What is being asked: Starting with the line containing "(* ===== verification/Readiness.v ===== *)" and going on through the line containing "(** bytes and texts. *)", return the lines of the data below exactly, and only those.

** Exercise input follows **

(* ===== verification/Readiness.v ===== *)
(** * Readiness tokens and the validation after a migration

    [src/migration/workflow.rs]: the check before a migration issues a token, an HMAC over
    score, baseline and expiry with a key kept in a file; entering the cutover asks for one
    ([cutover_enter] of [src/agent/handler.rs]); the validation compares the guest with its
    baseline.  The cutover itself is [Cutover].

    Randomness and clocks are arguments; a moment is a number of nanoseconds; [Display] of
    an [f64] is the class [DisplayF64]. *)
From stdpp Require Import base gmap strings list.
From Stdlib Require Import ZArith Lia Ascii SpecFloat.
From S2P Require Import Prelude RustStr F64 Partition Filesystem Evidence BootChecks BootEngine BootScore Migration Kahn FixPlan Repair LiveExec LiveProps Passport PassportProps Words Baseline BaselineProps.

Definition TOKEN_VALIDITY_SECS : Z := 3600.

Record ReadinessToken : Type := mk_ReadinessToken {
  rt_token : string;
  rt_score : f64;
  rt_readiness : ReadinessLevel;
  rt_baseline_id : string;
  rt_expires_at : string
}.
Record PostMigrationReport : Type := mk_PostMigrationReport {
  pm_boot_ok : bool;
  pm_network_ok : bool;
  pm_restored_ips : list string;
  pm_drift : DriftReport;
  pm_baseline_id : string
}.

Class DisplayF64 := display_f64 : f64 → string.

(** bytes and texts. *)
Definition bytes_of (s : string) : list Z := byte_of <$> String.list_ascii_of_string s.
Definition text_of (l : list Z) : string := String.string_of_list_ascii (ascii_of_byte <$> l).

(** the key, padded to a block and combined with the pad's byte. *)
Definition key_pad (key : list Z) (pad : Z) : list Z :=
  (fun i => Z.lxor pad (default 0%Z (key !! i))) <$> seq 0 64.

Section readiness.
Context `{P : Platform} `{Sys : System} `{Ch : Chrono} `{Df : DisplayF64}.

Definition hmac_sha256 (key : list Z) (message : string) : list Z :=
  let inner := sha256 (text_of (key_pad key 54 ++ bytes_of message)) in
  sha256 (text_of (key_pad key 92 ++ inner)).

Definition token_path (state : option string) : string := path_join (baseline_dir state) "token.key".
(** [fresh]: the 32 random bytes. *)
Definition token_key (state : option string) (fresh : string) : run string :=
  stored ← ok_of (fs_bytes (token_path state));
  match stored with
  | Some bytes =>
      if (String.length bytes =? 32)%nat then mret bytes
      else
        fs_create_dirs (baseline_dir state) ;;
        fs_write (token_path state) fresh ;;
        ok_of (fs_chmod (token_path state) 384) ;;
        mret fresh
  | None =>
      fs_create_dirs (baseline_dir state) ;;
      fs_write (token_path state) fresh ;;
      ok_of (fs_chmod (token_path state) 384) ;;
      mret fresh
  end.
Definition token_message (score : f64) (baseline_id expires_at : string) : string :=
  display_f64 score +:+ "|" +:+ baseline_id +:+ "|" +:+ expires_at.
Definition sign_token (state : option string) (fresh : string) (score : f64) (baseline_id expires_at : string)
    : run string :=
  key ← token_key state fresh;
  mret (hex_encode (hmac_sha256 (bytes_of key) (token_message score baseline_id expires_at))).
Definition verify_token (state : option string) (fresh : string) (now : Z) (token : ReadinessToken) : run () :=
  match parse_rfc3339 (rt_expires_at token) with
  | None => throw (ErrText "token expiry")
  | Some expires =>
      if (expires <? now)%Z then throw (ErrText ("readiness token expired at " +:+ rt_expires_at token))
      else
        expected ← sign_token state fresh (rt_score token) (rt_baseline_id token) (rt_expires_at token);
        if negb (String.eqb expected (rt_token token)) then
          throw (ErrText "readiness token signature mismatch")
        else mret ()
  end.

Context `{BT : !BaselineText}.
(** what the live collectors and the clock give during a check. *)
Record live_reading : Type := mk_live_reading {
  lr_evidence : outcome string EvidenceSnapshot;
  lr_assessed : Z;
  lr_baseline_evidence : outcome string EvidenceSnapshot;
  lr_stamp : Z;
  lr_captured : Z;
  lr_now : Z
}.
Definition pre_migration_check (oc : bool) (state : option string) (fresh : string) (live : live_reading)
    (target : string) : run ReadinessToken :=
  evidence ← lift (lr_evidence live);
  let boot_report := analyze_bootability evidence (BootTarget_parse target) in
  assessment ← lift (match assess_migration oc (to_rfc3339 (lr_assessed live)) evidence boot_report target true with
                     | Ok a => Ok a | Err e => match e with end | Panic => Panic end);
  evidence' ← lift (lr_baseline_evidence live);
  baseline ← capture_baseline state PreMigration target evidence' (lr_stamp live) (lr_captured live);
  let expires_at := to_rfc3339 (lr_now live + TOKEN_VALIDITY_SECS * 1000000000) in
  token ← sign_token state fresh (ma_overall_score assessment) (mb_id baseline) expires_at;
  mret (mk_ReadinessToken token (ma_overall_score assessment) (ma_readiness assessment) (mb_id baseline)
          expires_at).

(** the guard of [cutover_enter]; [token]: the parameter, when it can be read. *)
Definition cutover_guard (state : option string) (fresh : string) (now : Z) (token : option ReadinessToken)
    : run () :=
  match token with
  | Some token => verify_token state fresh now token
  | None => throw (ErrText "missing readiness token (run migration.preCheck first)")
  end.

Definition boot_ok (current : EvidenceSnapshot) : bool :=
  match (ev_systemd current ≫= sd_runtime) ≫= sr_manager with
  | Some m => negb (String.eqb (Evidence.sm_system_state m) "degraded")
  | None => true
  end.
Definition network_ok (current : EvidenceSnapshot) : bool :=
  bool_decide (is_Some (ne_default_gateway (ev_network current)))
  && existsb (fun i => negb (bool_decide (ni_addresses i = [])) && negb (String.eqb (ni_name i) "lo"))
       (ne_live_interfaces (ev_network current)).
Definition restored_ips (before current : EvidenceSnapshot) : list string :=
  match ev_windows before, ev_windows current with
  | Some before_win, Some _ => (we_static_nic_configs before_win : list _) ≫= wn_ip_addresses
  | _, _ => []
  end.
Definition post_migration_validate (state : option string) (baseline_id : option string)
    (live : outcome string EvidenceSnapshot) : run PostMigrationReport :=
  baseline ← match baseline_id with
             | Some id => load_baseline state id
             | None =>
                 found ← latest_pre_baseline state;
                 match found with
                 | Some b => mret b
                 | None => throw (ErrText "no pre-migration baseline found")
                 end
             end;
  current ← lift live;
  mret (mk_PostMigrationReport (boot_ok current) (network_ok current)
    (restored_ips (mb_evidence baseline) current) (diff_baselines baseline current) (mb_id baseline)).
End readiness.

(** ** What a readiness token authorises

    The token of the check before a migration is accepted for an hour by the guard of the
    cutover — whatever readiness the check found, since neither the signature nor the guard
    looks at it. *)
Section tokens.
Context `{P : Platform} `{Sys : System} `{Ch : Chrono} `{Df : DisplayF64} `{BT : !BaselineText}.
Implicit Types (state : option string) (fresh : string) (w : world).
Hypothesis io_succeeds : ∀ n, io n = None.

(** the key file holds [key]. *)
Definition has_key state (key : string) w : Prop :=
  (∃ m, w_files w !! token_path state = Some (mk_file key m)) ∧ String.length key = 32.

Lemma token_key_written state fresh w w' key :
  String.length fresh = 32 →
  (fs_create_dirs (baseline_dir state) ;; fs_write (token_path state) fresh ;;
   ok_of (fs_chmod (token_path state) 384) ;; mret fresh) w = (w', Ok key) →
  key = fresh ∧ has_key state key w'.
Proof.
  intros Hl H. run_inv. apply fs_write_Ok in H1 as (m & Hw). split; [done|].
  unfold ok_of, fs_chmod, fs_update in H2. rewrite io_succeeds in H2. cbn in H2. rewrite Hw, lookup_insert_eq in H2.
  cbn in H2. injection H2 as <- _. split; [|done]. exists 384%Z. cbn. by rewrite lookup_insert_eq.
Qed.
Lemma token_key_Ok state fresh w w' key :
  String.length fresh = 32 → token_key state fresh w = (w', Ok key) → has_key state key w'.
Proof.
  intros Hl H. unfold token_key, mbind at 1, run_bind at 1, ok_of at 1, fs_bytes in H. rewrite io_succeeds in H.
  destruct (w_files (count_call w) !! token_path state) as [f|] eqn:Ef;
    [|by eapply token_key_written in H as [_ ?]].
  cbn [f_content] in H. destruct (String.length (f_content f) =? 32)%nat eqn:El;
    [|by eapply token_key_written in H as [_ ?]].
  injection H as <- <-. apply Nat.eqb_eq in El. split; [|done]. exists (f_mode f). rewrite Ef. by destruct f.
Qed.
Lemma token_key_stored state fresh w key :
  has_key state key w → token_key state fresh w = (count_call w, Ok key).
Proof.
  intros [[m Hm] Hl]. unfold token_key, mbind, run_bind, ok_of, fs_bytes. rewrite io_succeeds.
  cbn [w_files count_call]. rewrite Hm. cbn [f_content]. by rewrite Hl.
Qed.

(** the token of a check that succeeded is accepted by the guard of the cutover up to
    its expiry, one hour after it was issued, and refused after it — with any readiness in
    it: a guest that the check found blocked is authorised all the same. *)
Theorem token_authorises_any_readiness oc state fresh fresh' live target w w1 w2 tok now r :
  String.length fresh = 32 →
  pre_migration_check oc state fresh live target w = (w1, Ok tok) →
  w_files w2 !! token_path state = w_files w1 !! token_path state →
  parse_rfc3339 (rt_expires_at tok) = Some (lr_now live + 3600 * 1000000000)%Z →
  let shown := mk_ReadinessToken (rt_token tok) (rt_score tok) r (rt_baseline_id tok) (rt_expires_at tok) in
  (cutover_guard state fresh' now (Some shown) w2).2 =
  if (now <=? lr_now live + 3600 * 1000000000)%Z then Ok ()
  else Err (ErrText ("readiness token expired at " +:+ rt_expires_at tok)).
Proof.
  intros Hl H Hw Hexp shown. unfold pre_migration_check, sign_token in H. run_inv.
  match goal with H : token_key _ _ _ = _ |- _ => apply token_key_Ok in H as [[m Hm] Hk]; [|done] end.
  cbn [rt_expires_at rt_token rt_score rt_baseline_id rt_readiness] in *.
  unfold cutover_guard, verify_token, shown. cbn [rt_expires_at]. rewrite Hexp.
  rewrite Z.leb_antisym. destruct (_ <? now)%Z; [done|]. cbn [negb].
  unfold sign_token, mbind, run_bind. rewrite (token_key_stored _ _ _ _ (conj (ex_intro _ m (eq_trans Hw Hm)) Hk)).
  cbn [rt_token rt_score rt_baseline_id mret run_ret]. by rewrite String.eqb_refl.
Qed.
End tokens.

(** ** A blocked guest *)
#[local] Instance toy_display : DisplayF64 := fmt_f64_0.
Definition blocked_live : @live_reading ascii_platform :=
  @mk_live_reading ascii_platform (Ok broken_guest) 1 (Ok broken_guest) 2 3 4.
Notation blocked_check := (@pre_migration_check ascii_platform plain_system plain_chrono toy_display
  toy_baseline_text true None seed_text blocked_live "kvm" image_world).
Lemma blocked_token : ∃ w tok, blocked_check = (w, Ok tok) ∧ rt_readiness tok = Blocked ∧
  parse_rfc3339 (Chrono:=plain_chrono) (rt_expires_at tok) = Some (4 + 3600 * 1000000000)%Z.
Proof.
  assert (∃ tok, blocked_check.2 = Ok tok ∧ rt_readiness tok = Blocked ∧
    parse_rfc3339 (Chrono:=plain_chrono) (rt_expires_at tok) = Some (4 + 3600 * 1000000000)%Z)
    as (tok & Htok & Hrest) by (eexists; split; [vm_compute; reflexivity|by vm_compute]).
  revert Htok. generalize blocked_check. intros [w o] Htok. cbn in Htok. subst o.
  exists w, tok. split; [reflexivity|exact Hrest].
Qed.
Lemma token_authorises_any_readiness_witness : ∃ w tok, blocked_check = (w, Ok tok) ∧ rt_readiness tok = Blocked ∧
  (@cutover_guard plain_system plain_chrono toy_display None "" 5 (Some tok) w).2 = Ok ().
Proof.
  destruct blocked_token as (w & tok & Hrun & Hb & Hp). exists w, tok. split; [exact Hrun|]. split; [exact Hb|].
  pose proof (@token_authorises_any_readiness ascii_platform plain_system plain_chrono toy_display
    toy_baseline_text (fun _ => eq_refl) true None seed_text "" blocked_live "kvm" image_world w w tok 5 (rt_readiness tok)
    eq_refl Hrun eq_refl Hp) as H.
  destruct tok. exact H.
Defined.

** End of Exercise input **
** Exercise input follows **

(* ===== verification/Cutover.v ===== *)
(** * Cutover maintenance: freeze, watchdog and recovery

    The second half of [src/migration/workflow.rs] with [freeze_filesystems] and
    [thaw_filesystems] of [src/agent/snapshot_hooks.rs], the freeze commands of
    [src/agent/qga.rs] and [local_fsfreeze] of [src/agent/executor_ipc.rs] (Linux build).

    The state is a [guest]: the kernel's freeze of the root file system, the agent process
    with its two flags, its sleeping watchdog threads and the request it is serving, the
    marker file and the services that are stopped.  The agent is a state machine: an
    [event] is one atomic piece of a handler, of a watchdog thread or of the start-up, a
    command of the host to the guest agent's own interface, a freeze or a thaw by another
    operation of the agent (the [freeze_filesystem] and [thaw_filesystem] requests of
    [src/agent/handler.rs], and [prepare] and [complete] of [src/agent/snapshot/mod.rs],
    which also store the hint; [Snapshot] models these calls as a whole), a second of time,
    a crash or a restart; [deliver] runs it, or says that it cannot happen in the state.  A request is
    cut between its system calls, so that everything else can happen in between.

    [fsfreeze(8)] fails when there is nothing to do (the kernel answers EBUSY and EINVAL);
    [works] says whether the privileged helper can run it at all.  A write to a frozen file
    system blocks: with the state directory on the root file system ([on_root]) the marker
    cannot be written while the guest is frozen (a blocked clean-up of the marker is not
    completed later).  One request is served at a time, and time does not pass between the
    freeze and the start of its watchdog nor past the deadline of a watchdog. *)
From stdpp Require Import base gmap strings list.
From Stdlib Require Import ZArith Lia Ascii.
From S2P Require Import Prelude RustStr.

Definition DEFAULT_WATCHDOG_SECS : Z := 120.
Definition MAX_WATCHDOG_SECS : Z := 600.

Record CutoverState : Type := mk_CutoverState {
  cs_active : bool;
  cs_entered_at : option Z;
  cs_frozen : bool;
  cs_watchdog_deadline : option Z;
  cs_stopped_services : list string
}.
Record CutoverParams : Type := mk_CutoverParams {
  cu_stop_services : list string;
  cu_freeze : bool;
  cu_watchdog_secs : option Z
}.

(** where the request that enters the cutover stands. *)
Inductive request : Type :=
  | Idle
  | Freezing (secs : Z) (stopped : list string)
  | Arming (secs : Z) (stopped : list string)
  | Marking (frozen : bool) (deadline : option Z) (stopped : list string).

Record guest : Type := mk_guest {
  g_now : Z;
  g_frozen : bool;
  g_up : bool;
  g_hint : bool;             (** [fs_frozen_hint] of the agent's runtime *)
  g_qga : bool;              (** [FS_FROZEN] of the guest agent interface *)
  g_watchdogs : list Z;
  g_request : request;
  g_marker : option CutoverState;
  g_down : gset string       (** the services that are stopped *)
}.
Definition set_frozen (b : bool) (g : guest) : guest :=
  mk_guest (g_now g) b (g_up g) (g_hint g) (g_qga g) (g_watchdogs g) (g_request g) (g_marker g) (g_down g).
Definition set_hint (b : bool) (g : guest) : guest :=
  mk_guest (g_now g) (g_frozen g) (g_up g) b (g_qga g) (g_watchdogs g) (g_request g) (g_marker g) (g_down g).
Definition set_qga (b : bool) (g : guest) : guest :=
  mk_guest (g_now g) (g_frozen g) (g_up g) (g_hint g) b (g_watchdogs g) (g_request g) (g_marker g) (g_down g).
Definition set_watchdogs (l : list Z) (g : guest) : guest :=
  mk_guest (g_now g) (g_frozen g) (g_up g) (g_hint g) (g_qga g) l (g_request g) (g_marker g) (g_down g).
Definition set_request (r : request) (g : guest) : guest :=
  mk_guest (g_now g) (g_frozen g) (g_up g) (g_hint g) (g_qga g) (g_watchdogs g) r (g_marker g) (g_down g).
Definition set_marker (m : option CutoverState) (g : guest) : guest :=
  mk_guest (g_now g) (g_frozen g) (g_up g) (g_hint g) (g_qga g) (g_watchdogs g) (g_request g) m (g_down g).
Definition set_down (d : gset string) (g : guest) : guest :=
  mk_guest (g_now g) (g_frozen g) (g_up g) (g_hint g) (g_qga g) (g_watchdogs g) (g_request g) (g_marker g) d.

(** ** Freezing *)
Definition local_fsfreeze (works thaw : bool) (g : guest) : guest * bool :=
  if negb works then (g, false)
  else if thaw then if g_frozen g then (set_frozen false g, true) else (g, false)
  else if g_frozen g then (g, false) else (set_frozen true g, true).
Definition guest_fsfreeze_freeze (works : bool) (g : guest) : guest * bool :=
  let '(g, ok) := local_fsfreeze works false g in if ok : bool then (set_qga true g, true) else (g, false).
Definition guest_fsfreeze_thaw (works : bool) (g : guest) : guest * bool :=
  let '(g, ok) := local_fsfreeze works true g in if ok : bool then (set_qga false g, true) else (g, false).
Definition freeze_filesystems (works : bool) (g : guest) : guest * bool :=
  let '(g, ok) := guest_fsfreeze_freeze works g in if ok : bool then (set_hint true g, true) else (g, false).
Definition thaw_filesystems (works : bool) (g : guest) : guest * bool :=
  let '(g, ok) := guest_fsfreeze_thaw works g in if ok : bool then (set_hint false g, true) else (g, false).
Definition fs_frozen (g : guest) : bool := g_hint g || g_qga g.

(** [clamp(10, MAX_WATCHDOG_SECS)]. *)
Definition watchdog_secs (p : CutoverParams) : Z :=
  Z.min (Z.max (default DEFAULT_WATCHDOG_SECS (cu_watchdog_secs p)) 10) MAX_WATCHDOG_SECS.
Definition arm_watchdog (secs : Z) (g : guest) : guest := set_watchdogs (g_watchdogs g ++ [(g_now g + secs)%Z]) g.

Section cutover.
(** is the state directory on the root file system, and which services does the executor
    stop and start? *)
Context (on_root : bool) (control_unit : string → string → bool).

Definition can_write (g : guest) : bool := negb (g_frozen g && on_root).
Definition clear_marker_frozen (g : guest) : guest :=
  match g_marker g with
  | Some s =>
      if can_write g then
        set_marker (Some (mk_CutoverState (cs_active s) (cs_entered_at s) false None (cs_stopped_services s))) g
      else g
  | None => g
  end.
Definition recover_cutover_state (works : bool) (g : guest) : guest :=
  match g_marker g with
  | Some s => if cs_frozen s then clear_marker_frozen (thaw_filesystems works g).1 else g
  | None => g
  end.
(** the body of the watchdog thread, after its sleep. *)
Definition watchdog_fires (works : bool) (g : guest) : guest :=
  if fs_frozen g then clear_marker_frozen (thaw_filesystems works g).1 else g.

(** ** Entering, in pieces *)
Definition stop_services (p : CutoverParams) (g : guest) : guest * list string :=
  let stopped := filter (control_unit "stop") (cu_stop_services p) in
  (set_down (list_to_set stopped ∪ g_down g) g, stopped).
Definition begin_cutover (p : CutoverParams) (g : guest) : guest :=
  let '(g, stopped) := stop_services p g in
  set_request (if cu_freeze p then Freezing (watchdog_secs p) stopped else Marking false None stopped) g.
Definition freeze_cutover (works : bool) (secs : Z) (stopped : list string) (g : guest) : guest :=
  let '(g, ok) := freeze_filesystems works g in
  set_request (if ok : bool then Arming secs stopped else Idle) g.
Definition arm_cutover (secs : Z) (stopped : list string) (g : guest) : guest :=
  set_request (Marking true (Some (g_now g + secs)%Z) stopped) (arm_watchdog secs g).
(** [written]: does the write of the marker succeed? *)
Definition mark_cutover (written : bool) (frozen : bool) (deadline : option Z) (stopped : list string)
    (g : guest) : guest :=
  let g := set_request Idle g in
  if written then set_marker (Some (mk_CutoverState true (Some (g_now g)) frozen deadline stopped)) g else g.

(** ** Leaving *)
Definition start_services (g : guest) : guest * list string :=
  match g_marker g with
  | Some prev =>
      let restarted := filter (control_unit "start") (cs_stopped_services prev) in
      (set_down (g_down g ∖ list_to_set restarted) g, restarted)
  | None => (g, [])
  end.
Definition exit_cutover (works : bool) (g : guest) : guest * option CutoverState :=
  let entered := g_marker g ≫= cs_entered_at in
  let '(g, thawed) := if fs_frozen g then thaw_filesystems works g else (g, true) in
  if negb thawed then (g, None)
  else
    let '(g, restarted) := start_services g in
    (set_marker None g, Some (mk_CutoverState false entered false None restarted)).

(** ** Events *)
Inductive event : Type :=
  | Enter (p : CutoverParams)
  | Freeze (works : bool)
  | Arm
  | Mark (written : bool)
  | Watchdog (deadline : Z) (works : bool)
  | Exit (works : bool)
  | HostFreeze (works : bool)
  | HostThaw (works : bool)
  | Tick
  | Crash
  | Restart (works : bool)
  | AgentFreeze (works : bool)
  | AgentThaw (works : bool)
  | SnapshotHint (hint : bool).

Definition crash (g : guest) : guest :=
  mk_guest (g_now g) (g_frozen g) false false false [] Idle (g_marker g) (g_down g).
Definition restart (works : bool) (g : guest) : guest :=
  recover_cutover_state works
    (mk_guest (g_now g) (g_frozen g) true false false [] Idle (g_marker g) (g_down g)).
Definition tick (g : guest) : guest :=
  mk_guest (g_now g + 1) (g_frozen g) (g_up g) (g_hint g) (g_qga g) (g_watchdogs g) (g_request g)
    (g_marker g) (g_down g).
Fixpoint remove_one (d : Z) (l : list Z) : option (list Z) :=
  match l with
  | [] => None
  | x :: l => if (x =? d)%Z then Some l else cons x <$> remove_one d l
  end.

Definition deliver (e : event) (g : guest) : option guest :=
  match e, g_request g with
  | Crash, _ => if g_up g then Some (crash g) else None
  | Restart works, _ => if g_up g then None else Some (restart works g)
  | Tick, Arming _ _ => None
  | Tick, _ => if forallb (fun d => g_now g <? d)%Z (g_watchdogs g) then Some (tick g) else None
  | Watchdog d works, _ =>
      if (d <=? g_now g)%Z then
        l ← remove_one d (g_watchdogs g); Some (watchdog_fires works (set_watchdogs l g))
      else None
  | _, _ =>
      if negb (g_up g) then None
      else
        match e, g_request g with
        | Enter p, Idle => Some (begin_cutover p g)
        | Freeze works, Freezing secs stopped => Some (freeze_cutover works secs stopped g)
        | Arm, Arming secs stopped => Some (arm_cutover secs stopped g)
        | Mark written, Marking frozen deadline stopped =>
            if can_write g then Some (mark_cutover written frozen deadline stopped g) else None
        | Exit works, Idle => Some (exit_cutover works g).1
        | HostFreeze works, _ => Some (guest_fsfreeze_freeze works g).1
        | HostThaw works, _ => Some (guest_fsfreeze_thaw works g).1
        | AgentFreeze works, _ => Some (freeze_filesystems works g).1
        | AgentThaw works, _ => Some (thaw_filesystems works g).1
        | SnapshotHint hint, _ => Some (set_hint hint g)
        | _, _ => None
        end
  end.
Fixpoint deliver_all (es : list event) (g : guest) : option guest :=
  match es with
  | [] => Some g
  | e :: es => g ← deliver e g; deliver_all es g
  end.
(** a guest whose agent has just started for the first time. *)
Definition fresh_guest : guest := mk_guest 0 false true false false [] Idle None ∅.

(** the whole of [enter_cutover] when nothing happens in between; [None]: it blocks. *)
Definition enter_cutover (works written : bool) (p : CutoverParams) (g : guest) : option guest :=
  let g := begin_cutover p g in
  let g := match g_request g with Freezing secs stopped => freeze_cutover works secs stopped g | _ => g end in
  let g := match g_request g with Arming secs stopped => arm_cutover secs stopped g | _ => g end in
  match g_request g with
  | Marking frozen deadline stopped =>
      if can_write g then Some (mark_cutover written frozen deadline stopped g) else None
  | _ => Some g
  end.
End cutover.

** End of Exercise input **

Answer to the problem:
(* ===== verification/Readiness.v ===== *)
(** * Readiness tokens and the validation after a migration

    [src/migration/workflow.rs]: the check before a migration issues a token, an HMAC over
    score, baseline and expiry with a key kept in a file; entering the cutover asks for one
    ([cutover_enter] of [src/agent/handler.rs]); the validation compares the guest with its
    baseline.  The cutover itself is [Cutover].

    Randomness and clocks are arguments; a moment is a number of nanoseconds; [Display] of
    an [f64] is the class [DisplayF64]. *)
From stdpp Require Import base gmap strings list.
From Stdlib Require Import ZArith Lia Ascii SpecFloat.
From S2P Require Import Prelude RustStr F64 Partition Filesystem Evidence BootChecks BootEngine BootScore Migration Kahn FixPlan Repair LiveExec LiveProps Passport PassportProps Words Baseline BaselineProps.

Definition TOKEN_VALIDITY_SECS : Z := 3600.

Record ReadinessToken : Type := mk_ReadinessToken {
  rt_token : string;
  rt_score : f64;
  rt_readiness : ReadinessLevel;
  rt_baseline_id : string;
  rt_expires_at : string
}.
Record PostMigrationReport : Type := mk_PostMigrationReport {
  pm_boot_ok : bool;
  pm_network_ok : bool;
  pm_restored_ips : list string;
  pm_drift : DriftReport;
  pm_baseline_id : string
}.

Class DisplayF64 := display_f64 : f64 → string.

(** bytes and texts. *)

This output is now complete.